──────── SOURCE RECORDS ────────

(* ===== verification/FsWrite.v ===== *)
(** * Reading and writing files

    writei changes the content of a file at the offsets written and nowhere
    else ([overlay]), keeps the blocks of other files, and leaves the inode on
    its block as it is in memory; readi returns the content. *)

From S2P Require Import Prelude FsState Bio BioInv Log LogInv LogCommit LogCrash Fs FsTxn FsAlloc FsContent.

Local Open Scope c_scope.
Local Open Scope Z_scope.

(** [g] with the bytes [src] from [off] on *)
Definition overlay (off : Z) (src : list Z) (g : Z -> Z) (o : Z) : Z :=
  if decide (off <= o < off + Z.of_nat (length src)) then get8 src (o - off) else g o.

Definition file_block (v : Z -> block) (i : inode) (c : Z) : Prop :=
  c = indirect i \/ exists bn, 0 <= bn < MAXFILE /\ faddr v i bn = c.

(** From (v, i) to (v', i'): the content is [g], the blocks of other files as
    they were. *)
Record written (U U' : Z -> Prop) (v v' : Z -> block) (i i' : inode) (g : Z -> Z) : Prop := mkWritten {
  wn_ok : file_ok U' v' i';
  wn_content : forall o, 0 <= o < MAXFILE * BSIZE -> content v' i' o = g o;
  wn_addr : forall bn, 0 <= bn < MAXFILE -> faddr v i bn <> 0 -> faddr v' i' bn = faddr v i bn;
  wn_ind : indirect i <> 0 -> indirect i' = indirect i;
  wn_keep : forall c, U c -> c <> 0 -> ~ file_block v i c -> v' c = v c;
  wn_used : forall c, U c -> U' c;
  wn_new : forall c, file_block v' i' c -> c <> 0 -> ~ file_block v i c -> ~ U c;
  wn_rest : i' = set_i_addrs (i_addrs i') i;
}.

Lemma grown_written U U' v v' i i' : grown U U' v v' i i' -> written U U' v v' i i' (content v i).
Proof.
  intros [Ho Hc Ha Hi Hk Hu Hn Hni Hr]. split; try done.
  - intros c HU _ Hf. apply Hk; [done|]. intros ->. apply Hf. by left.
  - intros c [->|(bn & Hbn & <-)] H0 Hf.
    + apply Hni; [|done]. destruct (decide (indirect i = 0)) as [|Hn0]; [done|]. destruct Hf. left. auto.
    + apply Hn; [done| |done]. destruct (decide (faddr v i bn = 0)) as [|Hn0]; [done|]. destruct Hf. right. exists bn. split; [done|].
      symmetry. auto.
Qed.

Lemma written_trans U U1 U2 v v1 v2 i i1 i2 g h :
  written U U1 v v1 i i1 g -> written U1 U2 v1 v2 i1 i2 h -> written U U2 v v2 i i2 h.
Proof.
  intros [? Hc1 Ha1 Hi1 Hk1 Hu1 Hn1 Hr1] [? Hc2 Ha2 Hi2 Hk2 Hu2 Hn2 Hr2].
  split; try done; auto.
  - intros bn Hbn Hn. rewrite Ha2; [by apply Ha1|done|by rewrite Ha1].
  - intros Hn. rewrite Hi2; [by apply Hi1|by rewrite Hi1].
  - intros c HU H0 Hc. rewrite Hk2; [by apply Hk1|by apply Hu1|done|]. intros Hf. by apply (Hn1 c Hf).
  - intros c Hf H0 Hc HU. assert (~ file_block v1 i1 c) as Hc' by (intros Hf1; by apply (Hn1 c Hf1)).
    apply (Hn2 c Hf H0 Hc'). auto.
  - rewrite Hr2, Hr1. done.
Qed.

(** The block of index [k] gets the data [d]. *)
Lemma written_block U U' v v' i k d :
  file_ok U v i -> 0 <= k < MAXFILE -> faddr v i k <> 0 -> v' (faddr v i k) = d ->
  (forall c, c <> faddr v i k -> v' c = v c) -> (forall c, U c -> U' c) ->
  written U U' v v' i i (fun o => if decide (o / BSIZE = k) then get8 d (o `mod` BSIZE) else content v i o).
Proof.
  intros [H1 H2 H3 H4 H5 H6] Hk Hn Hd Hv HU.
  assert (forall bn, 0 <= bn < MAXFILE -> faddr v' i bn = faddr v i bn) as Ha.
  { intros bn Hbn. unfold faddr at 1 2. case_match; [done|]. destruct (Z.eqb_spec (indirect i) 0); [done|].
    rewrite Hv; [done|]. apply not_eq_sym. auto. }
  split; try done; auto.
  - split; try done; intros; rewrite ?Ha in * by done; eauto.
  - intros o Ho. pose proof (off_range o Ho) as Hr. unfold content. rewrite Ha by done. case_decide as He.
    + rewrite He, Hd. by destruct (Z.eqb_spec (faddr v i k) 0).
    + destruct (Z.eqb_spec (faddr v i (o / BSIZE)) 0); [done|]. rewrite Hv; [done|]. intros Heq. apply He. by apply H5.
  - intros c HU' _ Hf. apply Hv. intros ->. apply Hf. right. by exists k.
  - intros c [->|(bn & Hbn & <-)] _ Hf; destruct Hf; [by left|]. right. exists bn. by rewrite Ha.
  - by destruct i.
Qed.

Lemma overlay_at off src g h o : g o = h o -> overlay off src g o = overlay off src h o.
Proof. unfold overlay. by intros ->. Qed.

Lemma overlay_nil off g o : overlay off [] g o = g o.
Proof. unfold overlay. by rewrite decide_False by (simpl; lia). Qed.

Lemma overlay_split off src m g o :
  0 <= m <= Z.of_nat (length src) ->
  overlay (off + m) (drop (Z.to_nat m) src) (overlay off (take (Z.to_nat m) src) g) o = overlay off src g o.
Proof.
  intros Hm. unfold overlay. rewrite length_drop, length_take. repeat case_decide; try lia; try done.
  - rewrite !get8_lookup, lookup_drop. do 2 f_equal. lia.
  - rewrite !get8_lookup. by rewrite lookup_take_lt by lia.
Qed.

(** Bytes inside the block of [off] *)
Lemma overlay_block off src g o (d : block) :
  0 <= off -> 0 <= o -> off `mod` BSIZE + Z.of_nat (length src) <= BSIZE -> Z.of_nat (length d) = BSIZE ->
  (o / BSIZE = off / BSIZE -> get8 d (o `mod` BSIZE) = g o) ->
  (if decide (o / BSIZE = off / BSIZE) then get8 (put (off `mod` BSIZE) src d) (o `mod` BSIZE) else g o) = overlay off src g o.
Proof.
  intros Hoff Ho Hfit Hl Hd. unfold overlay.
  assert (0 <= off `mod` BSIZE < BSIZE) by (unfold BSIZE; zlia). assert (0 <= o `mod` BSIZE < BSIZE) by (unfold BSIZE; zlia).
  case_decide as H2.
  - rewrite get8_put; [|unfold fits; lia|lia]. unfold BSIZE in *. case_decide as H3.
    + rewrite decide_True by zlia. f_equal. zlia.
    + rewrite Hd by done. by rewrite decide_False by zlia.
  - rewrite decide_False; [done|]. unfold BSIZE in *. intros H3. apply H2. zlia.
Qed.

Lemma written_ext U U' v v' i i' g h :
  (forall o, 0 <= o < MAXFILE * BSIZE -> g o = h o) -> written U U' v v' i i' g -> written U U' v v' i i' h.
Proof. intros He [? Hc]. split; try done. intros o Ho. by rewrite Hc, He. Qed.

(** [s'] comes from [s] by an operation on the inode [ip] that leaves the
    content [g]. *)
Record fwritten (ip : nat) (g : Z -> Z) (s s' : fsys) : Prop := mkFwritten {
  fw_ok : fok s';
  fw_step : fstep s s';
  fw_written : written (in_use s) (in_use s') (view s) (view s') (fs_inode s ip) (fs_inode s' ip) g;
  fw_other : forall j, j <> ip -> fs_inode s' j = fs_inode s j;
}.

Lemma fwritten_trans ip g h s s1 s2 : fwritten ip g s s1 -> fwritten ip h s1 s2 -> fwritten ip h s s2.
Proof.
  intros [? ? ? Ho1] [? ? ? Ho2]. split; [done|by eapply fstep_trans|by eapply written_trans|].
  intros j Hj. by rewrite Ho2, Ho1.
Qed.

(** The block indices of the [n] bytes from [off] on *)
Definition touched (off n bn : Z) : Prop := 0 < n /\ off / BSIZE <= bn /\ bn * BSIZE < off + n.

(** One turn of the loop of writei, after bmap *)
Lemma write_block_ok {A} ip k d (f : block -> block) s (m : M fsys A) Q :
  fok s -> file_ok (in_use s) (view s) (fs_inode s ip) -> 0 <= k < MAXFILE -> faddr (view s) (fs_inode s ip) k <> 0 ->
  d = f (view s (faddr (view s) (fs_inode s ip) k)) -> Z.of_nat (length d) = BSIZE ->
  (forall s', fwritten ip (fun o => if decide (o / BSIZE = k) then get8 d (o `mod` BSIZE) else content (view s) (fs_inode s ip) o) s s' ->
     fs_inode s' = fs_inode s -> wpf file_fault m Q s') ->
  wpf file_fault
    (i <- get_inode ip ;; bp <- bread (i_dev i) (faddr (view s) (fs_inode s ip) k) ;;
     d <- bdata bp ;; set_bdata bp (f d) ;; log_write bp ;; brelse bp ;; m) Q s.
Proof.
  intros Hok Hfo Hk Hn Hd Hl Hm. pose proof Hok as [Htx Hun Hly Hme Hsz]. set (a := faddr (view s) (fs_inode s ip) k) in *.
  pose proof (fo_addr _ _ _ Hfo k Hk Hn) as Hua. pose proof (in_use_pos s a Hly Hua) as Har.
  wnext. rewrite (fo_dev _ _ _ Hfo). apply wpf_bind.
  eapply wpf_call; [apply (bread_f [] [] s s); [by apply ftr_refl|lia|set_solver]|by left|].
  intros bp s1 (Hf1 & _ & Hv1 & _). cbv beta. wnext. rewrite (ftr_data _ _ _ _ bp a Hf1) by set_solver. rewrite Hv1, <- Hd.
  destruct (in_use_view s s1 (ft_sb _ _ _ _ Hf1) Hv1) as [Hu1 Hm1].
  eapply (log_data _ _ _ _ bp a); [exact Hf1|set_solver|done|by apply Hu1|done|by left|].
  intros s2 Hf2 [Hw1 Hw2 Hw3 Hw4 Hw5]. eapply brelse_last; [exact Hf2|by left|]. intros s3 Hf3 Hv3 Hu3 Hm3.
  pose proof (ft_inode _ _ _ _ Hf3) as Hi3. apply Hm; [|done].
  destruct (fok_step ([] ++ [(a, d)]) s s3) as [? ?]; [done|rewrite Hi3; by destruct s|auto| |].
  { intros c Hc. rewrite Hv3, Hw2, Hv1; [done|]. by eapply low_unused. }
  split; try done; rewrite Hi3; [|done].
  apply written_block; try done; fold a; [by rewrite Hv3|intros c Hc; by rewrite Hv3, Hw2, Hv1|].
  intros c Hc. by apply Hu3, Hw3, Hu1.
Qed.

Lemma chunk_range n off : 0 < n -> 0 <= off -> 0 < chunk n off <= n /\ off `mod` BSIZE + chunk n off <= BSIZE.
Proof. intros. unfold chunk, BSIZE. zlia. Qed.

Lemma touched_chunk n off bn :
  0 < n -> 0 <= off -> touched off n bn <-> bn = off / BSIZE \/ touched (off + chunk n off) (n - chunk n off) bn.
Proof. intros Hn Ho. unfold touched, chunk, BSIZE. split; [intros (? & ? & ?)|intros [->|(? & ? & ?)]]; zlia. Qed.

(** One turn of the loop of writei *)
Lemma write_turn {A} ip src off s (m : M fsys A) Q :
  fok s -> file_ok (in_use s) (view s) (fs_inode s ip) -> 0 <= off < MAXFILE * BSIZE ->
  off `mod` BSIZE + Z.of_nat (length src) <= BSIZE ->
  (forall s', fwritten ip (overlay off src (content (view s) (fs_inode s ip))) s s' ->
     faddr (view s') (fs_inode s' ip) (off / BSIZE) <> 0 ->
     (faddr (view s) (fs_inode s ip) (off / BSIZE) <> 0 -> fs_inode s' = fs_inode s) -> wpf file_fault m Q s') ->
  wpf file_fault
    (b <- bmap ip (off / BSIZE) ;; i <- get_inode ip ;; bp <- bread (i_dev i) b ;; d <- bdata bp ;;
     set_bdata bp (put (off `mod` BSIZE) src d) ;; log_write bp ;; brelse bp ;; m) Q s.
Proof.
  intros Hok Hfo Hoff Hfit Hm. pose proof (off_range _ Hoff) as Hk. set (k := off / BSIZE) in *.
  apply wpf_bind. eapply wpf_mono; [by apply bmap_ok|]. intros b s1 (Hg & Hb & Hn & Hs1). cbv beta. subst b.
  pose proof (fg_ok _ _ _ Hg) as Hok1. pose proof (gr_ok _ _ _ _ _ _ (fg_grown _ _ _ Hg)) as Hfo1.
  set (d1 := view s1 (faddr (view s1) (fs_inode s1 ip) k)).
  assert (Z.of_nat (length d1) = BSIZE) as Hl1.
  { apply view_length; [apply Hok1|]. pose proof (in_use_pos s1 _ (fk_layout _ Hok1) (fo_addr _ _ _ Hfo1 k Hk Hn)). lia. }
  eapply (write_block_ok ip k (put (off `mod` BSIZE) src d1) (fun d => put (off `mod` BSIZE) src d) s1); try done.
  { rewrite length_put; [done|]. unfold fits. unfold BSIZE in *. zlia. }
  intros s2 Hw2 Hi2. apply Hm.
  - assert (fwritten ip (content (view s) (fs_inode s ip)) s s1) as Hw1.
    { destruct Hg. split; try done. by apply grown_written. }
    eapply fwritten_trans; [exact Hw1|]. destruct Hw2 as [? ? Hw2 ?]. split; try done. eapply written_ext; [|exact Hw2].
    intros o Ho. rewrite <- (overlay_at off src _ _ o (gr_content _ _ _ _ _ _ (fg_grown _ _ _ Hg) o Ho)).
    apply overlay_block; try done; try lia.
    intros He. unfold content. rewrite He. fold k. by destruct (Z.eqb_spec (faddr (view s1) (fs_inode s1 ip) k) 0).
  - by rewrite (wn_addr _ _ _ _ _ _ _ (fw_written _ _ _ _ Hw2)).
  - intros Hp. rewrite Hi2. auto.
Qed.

────────

- [THE TASK]:
The answer is the run of lines above from the line containing "- rewrite !get8_lookup." through the line containing "(o / BSIZE = off / BSIZE ->", copied exactly and alone.

- [THE ANSWER]:
  - rewrite !get8_lookup. by rewrite lookup_take_lt by lia.
Qed.

(** Bytes inside the block of [off] *)
Lemma overlay_block off src g o (d : block) :
  0 <= off -> 0 <= o -> off `mod` BSIZE + Z.of_nat (length src) <= BSIZE -> Z.of_nat (length d) = BSIZE ->
  (o / BSIZE = off / BSIZE -> get8 d (o `mod` BSIZE) = g o) ->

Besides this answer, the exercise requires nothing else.